-- Your objective --
Every line between the top of the data below and the line with "let o := mk_out str (u32 (size - 1)) in", both ends included, must be retyped exactly.

-- Data supplied --
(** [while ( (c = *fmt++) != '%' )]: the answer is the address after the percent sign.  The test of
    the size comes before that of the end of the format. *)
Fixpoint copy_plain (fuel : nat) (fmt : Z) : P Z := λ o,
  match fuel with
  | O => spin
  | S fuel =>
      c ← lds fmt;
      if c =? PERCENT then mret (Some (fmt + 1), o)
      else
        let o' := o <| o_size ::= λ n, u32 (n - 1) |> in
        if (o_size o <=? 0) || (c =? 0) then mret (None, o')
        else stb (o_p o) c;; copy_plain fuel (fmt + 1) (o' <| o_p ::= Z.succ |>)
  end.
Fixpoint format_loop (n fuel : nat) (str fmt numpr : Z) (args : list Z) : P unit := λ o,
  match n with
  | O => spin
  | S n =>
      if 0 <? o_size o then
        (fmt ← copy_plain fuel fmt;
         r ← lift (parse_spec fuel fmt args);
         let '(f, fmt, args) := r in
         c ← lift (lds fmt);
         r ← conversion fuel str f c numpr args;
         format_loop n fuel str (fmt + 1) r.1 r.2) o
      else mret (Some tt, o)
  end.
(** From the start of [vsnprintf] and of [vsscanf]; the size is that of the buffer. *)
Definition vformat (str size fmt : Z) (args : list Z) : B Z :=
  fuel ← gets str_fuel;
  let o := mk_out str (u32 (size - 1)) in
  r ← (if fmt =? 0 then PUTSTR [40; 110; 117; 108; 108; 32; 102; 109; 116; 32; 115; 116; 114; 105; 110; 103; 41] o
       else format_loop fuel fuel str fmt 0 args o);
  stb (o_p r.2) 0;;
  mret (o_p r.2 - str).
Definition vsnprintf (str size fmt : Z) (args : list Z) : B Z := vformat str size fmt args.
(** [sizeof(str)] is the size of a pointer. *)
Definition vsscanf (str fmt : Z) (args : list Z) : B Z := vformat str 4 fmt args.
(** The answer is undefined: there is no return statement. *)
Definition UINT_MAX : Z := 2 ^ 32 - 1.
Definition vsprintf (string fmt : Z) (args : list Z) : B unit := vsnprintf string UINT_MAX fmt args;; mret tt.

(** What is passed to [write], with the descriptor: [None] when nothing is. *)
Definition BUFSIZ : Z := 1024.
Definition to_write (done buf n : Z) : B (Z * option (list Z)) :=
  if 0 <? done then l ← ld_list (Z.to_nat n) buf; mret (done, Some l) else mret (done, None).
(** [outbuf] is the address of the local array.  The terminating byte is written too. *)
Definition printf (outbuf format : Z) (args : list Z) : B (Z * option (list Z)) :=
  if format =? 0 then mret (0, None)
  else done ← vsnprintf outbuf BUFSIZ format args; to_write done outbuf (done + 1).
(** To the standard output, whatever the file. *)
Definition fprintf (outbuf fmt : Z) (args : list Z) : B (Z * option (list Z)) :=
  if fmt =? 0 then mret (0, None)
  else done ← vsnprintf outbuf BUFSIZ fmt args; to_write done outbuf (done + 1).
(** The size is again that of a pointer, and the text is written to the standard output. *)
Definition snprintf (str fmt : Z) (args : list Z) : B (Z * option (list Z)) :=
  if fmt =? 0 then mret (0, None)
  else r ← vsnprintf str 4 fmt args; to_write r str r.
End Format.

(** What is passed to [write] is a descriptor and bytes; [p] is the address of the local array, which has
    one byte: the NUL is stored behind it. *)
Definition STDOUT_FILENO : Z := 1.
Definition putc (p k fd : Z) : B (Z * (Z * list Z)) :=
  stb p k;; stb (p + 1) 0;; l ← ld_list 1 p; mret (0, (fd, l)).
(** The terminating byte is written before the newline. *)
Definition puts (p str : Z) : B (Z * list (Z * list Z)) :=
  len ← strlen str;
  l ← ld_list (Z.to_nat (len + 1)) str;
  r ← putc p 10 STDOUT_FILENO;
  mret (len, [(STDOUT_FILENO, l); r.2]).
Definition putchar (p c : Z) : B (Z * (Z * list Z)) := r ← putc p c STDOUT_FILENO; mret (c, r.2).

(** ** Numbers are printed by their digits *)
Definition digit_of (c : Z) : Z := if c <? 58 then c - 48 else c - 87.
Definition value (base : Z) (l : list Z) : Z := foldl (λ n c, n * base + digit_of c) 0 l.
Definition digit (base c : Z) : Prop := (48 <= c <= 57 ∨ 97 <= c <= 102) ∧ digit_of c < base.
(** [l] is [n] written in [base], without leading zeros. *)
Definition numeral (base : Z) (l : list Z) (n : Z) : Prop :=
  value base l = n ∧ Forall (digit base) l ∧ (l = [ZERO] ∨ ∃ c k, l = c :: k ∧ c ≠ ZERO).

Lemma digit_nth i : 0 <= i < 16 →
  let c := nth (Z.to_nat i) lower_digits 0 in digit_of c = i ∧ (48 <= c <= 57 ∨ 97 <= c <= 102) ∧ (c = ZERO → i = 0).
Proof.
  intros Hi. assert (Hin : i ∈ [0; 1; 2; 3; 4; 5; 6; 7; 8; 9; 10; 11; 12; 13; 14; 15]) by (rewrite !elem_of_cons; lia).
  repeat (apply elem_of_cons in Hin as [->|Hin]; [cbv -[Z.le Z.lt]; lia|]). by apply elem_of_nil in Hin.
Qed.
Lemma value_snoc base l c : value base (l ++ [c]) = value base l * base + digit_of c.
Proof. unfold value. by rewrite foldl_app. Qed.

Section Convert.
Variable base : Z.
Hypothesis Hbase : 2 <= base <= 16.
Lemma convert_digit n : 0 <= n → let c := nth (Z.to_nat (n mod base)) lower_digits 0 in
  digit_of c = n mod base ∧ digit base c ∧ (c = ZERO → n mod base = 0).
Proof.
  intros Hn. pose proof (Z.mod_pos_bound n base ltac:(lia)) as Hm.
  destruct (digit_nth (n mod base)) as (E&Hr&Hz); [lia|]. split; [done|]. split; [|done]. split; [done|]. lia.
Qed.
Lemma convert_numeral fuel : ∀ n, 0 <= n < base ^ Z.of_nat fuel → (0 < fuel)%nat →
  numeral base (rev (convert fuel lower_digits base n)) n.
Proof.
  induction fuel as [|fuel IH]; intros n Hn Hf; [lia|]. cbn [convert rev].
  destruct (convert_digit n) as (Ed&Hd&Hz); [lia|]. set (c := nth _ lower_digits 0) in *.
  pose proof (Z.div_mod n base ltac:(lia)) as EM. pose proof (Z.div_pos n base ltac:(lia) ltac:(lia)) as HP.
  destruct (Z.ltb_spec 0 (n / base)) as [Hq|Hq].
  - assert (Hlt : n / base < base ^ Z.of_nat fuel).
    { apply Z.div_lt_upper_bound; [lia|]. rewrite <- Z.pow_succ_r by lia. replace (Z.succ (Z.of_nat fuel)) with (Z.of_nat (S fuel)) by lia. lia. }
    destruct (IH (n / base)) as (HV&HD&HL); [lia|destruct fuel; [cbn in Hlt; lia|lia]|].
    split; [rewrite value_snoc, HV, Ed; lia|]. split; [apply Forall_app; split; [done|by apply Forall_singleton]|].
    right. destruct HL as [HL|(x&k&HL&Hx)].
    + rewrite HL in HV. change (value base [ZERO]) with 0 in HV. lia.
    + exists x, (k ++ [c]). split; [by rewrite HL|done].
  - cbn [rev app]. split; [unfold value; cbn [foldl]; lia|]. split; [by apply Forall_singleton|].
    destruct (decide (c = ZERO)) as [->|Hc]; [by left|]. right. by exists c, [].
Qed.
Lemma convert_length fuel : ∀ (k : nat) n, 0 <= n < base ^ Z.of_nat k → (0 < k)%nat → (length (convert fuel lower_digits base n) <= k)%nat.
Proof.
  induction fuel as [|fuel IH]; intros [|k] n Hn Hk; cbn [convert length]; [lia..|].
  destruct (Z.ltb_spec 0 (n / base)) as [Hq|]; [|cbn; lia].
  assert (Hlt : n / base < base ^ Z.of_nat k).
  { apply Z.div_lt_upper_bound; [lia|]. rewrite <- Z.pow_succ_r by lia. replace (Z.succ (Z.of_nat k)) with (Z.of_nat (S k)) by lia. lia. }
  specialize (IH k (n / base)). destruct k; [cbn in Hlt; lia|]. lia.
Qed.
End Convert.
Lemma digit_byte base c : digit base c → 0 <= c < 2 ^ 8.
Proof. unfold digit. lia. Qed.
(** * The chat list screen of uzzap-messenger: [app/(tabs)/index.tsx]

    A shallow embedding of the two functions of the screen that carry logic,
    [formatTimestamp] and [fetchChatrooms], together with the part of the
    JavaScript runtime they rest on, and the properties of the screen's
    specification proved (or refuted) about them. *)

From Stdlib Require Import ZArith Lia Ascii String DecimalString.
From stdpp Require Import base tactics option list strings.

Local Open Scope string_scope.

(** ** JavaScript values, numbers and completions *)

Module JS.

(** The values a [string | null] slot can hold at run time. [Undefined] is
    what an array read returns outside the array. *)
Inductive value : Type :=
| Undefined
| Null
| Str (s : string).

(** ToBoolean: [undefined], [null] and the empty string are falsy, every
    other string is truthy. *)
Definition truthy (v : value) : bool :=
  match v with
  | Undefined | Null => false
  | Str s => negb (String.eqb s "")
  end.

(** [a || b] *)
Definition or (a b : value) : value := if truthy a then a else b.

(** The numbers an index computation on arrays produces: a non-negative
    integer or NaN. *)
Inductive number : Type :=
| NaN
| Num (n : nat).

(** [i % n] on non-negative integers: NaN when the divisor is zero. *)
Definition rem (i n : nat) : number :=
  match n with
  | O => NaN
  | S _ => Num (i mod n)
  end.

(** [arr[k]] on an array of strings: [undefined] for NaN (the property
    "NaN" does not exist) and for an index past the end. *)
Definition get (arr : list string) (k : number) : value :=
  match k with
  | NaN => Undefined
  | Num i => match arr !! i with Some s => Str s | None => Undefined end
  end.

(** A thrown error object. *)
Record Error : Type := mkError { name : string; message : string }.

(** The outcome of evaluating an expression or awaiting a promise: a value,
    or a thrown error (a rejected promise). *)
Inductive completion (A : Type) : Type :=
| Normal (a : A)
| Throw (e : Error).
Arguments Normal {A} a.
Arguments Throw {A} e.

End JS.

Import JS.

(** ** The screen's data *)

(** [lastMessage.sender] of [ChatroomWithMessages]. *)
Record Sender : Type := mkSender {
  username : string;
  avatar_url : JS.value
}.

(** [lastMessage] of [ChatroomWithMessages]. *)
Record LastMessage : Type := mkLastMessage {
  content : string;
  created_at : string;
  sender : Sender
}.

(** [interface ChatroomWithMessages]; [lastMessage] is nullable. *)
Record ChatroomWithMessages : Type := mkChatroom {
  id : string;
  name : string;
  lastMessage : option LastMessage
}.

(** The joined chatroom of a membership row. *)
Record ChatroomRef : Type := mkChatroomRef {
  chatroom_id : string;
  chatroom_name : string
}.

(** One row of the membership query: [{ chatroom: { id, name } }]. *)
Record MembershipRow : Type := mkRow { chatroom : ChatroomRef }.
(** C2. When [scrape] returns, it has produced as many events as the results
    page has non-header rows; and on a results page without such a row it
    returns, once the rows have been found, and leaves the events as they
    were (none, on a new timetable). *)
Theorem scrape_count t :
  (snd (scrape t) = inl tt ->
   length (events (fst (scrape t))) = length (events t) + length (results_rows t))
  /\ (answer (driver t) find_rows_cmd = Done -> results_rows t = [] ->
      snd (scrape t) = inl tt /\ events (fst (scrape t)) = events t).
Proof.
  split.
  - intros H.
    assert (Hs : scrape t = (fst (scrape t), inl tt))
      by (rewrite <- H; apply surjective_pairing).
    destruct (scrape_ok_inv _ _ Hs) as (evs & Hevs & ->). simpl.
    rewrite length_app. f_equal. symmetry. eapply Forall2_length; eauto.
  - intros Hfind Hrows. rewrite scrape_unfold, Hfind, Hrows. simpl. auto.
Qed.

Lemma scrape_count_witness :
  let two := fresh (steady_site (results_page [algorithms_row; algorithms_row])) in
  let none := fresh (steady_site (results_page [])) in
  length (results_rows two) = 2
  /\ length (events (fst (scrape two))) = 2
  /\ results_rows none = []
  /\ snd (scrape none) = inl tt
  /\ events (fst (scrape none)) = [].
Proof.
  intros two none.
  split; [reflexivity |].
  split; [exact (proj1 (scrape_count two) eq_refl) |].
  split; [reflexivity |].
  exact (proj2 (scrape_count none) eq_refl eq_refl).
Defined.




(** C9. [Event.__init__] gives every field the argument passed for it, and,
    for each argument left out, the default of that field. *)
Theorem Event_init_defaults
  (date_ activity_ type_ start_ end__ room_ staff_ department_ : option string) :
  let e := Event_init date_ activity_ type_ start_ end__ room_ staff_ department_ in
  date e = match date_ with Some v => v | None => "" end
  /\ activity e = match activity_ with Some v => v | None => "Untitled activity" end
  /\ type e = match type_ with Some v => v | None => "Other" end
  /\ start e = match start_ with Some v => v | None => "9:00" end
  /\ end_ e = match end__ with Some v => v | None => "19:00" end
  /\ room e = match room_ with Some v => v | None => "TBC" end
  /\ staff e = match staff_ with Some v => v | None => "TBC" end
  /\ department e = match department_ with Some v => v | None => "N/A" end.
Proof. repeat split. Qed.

-- Solved problem --
(** [while ( (c = *fmt++) != '%' )]: the answer is the address after the percent sign.  The test of
    the size comes before that of the end of the format. *)
Fixpoint copy_plain (fuel : nat) (fmt : Z) : P Z := λ o,
  match fuel with
  | O => spin
  | S fuel =>
      c ← lds fmt;
      if c =? PERCENT then mret (Some (fmt + 1), o)
      else
        let o' := o <| o_size ::= λ n, u32 (n - 1) |> in
        if (o_size o <=? 0) || (c =? 0) then mret (None, o')
        else stb (o_p o) c;; copy_plain fuel (fmt + 1) (o' <| o_p ::= Z.succ |>)
  end.
Fixpoint format_loop (n fuel : nat) (str fmt numpr : Z) (args : list Z) : P unit := λ o,
  match n with
  | O => spin
  | S n =>
      if 0 <? o_size o then
        (fmt ← copy_plain fuel fmt;
         r ← lift (parse_spec fuel fmt args);
         let '(f, fmt, args) := r in
         c ← lift (lds fmt);
         r ← conversion fuel str f c numpr args;
         format_loop n fuel str (fmt + 1) r.1 r.2) o
      else mret (Some tt, o)
  end.
(** From the start of [vsnprintf] and of [vsscanf]; the size is that of the buffer. *)
Definition vformat (str size fmt : Z) (args : list Z) : B Z :=
  fuel ← gets str_fuel;
  let o := mk_out str (u32 (size - 1)) in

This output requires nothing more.